* **What is needed**
Search the records below for the word "DataSetID". Pull out each line that has it.

* **Information provided**
○ ○ ○ ○ ○

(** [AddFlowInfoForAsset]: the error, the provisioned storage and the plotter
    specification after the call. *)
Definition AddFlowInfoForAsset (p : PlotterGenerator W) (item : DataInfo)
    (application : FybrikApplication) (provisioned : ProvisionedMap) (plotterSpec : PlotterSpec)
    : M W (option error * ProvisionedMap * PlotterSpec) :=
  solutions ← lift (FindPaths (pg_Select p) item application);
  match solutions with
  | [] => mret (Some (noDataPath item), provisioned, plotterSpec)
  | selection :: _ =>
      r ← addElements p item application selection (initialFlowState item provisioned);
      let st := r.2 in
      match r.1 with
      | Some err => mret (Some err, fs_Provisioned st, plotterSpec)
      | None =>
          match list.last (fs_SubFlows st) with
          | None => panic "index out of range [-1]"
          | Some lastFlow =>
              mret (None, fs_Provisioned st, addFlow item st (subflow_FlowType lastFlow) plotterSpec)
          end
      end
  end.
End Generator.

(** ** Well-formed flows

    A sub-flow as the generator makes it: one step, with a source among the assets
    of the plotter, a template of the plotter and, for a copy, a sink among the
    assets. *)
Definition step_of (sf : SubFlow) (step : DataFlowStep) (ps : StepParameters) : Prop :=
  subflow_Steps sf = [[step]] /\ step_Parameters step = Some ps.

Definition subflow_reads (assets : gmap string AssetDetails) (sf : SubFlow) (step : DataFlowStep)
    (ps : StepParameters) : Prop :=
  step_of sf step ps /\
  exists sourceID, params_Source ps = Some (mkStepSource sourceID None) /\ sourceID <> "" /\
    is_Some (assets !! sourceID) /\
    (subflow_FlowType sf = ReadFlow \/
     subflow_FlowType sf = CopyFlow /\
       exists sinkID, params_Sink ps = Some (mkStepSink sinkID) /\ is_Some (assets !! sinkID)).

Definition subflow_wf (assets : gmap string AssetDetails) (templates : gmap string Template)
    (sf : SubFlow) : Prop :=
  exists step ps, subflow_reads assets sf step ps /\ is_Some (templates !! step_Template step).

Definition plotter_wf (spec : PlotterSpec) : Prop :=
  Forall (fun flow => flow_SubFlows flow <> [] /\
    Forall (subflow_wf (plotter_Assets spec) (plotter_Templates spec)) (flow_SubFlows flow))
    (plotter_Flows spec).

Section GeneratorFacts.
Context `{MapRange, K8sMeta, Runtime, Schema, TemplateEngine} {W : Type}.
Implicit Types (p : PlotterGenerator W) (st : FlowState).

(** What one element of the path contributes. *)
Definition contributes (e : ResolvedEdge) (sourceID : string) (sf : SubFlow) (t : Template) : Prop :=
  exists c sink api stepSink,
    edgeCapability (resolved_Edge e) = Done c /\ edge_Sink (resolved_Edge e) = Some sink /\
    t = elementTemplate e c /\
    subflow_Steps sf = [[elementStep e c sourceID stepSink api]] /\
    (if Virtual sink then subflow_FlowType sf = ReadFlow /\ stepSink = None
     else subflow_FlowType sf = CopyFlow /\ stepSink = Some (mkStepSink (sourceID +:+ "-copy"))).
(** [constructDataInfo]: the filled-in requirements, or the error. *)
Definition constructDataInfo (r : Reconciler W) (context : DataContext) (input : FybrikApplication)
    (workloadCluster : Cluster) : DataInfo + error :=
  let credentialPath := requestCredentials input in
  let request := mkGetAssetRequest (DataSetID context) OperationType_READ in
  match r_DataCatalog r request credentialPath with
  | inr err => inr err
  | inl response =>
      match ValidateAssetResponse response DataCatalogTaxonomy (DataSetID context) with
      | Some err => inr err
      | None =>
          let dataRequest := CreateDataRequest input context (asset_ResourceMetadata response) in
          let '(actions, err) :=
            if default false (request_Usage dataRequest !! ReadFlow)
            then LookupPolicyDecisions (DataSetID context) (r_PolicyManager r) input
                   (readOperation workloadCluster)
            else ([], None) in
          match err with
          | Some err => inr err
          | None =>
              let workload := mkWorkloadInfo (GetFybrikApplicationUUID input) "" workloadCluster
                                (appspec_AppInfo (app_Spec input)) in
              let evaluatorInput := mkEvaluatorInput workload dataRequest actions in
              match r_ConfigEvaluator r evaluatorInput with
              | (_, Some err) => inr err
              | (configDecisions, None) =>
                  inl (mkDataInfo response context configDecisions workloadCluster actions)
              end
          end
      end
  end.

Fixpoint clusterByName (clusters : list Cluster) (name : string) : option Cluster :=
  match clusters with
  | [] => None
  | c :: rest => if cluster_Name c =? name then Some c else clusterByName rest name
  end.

○ ○ ○ ○ ○

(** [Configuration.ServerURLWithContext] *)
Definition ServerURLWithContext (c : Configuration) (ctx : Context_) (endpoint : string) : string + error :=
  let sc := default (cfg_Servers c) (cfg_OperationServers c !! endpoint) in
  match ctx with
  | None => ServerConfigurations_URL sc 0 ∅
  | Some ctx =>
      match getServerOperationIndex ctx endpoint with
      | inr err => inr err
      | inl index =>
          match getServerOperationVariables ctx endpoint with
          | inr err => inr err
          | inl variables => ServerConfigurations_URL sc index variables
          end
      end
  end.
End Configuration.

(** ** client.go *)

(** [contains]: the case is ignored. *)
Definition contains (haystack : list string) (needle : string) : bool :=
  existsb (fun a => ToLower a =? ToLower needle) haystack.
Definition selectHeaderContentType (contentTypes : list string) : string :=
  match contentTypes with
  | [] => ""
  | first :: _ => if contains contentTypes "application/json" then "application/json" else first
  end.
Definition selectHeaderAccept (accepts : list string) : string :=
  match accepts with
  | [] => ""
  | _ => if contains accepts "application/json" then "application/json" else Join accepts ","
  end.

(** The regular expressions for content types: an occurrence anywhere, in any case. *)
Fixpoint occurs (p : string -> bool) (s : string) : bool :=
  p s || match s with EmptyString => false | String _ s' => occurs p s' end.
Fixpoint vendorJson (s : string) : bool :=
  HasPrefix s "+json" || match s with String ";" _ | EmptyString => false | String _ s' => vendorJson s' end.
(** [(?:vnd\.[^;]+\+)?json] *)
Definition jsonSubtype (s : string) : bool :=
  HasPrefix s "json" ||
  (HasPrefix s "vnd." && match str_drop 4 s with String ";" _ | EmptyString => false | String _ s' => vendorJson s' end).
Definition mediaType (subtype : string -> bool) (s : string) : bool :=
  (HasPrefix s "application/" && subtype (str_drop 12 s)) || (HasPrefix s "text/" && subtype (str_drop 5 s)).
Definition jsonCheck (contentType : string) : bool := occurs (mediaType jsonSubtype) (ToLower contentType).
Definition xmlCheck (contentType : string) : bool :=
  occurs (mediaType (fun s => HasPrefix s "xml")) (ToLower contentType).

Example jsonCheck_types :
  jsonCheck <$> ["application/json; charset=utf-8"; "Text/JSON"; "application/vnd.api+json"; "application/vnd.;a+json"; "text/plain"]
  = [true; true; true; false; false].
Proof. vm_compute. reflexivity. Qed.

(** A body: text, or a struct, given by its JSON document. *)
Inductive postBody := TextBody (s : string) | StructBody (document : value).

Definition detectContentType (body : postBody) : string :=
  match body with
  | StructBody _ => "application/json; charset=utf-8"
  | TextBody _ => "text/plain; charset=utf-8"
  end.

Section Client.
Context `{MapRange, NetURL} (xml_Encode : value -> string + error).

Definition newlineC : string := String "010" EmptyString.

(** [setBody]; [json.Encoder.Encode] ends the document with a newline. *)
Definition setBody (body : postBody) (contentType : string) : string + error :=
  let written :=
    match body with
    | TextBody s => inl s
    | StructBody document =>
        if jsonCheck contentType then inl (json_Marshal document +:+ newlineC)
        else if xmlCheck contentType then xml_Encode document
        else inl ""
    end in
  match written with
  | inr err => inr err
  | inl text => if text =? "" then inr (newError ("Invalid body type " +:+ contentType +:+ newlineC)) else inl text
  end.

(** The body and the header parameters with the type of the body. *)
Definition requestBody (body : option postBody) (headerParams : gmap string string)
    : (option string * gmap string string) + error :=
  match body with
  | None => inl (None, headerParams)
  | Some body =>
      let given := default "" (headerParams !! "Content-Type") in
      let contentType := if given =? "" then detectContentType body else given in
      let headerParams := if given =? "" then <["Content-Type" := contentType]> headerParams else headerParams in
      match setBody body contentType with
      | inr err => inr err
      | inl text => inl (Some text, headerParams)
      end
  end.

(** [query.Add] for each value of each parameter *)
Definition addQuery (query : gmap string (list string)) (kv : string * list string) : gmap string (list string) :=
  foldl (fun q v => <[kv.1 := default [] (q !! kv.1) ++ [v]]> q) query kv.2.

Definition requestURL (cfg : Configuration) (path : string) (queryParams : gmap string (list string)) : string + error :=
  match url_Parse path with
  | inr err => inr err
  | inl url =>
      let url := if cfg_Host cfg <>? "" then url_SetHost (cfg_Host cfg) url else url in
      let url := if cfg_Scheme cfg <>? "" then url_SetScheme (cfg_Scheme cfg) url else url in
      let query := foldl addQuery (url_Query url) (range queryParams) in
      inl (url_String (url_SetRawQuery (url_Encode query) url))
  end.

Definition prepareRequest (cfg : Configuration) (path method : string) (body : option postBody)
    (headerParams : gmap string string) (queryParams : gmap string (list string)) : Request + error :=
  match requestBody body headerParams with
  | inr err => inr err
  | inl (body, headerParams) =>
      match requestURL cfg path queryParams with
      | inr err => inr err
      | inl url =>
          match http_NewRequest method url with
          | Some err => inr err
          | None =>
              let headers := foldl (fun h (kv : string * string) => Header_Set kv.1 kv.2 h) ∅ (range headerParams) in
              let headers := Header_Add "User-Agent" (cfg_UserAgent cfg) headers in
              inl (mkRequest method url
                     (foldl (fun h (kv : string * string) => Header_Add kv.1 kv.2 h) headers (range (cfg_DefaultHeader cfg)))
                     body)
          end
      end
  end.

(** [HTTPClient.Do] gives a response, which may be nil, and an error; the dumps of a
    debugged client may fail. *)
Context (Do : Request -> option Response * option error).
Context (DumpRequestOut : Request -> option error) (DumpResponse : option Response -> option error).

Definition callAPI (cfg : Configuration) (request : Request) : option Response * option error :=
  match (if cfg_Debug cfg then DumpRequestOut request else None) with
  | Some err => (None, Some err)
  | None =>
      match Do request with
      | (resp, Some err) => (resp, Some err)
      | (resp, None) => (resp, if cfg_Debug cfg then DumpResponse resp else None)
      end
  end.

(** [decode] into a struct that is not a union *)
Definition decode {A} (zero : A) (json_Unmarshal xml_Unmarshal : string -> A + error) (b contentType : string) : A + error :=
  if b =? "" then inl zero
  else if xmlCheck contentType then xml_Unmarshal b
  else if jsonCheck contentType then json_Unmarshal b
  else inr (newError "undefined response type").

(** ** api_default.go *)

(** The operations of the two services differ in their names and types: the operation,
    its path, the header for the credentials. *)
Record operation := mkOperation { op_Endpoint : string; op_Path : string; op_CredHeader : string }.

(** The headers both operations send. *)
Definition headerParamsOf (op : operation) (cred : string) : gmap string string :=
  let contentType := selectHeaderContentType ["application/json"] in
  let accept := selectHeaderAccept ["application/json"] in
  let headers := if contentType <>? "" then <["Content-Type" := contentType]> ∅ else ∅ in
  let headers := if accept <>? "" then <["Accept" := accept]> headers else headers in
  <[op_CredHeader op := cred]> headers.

○ ○ ○ ○ ○

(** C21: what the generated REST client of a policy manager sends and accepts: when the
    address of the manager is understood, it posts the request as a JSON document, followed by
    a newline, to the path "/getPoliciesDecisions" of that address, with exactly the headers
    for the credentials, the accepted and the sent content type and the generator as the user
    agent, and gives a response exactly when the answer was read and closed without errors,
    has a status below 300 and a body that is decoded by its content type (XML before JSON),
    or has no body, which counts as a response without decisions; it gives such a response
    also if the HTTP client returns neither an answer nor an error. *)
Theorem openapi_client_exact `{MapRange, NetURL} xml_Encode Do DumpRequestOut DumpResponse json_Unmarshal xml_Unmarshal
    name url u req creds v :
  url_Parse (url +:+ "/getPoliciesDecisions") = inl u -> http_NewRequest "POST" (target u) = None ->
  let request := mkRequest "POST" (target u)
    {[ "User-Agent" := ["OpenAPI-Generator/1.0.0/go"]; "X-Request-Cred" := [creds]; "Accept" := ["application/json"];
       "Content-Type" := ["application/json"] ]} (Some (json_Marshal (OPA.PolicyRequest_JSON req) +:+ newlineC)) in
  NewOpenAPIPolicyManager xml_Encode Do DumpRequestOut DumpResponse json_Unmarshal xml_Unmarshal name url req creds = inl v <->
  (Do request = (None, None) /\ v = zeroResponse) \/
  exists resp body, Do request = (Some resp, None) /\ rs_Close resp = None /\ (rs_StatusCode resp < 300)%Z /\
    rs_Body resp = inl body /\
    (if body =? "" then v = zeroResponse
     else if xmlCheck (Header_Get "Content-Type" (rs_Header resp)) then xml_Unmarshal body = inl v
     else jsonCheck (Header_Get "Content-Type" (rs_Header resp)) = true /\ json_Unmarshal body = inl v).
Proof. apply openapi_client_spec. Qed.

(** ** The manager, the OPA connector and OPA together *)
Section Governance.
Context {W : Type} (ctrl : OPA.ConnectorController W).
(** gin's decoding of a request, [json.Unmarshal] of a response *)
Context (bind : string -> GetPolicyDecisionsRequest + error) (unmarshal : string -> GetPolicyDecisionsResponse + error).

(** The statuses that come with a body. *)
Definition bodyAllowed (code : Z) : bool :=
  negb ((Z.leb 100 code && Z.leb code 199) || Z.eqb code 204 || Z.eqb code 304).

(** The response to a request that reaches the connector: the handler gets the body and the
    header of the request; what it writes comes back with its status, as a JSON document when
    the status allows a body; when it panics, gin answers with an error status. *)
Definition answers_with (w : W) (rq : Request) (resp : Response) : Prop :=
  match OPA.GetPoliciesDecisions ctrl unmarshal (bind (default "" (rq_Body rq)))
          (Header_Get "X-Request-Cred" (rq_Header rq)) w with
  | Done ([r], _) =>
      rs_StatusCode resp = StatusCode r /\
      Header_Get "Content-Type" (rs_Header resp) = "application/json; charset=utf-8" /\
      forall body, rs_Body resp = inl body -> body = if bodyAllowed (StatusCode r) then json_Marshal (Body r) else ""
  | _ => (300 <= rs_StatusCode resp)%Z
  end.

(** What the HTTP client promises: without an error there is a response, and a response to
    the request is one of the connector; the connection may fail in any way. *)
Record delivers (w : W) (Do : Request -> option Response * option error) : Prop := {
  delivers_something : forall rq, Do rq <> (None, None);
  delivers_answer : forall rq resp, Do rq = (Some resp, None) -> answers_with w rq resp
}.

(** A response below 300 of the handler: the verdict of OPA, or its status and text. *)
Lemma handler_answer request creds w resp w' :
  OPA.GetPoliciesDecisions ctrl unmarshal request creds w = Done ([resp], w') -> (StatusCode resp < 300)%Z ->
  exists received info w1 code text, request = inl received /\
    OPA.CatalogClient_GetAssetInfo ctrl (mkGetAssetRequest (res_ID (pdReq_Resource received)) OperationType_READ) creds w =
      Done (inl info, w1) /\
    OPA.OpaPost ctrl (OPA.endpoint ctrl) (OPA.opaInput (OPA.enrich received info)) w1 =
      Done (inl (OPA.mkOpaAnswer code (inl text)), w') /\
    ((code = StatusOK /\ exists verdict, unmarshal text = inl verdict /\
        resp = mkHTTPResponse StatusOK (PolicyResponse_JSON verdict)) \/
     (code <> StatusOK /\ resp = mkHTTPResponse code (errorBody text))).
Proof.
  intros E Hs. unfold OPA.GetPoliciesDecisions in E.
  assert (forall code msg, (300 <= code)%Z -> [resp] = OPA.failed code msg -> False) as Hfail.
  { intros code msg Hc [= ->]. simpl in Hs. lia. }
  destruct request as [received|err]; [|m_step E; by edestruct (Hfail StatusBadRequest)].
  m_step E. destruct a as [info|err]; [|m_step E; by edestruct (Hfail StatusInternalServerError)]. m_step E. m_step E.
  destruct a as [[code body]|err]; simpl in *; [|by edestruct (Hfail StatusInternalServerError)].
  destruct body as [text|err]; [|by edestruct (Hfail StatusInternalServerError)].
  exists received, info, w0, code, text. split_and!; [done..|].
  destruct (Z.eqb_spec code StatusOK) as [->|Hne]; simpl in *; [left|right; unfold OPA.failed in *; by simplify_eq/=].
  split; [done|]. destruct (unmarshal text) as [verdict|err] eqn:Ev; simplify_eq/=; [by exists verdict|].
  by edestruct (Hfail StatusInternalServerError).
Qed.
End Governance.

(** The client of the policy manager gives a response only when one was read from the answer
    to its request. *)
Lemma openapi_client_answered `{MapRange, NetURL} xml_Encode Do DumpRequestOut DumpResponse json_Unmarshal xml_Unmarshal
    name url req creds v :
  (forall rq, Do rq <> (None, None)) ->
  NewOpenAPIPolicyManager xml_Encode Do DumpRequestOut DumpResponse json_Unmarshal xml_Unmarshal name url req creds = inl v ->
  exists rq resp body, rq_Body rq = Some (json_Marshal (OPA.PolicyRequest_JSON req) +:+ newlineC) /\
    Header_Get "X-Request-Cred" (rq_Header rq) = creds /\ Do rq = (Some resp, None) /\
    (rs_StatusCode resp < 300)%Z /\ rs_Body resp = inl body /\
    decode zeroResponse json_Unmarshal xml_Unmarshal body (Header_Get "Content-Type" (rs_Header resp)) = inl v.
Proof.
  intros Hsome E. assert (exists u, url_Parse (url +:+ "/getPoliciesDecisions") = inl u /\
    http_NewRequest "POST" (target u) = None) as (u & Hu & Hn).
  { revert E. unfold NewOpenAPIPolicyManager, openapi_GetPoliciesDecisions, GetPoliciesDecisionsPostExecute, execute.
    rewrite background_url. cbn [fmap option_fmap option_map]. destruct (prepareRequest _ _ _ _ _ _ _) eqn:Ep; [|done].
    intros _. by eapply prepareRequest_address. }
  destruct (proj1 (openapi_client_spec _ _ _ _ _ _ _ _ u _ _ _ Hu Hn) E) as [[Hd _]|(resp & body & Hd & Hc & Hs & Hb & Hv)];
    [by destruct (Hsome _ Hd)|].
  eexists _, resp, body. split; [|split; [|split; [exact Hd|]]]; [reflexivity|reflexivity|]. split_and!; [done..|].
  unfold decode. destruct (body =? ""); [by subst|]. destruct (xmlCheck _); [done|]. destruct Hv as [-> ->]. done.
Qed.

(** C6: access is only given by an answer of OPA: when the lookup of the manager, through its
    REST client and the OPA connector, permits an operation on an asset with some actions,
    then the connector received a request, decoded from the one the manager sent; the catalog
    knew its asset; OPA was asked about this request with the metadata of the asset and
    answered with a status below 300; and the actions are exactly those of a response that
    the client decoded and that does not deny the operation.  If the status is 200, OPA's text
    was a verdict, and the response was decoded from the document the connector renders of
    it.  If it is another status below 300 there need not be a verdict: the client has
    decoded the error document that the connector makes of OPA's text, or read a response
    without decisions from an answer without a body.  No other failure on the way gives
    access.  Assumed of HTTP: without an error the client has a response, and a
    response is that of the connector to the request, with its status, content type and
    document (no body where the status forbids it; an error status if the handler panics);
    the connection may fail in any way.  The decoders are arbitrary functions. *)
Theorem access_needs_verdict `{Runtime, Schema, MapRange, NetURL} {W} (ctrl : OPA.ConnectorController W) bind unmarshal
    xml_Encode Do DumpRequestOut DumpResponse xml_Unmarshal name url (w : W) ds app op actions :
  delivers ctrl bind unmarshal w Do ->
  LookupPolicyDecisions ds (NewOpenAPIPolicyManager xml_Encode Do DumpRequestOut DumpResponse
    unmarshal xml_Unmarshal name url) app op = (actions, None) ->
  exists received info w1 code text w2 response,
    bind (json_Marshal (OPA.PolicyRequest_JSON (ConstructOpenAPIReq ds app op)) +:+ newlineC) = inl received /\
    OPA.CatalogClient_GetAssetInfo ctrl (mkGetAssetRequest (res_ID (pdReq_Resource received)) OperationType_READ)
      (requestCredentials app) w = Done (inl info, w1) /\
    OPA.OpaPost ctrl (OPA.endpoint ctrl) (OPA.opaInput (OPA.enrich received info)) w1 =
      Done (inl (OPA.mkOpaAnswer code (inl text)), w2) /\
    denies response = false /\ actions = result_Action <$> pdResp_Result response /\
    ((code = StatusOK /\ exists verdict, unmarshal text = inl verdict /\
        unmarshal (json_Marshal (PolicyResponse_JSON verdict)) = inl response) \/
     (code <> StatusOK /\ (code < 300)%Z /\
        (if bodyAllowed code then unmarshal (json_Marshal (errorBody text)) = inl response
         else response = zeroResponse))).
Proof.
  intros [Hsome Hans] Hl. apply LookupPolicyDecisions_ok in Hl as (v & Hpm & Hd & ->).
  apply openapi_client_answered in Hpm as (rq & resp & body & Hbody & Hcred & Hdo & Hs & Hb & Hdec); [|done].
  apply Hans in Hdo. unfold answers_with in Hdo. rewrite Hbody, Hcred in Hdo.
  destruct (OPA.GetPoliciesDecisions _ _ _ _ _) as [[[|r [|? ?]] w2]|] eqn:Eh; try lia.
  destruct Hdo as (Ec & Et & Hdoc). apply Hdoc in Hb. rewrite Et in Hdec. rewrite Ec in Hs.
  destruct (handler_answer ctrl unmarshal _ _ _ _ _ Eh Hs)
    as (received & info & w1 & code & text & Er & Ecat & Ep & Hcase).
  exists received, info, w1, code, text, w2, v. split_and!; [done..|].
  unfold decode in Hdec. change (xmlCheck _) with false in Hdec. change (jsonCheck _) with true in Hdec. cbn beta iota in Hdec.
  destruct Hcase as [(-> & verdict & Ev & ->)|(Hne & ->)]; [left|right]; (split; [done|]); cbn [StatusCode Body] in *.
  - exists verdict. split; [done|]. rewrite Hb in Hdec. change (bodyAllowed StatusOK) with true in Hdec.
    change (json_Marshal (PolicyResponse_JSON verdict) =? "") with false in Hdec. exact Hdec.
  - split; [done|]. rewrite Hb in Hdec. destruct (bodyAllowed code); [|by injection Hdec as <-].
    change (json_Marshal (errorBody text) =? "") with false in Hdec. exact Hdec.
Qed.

○ ○ ○ ○ ○

* **Response to this exercise**
  let request := mkGetAssetRequest (DataSetID context) OperationType_READ in
      match ValidateAssetResponse response DataCatalogTaxonomy (DataSetID context) with
            then LookupPolicyDecisions (DataSetID context) (r_PolicyManager r) input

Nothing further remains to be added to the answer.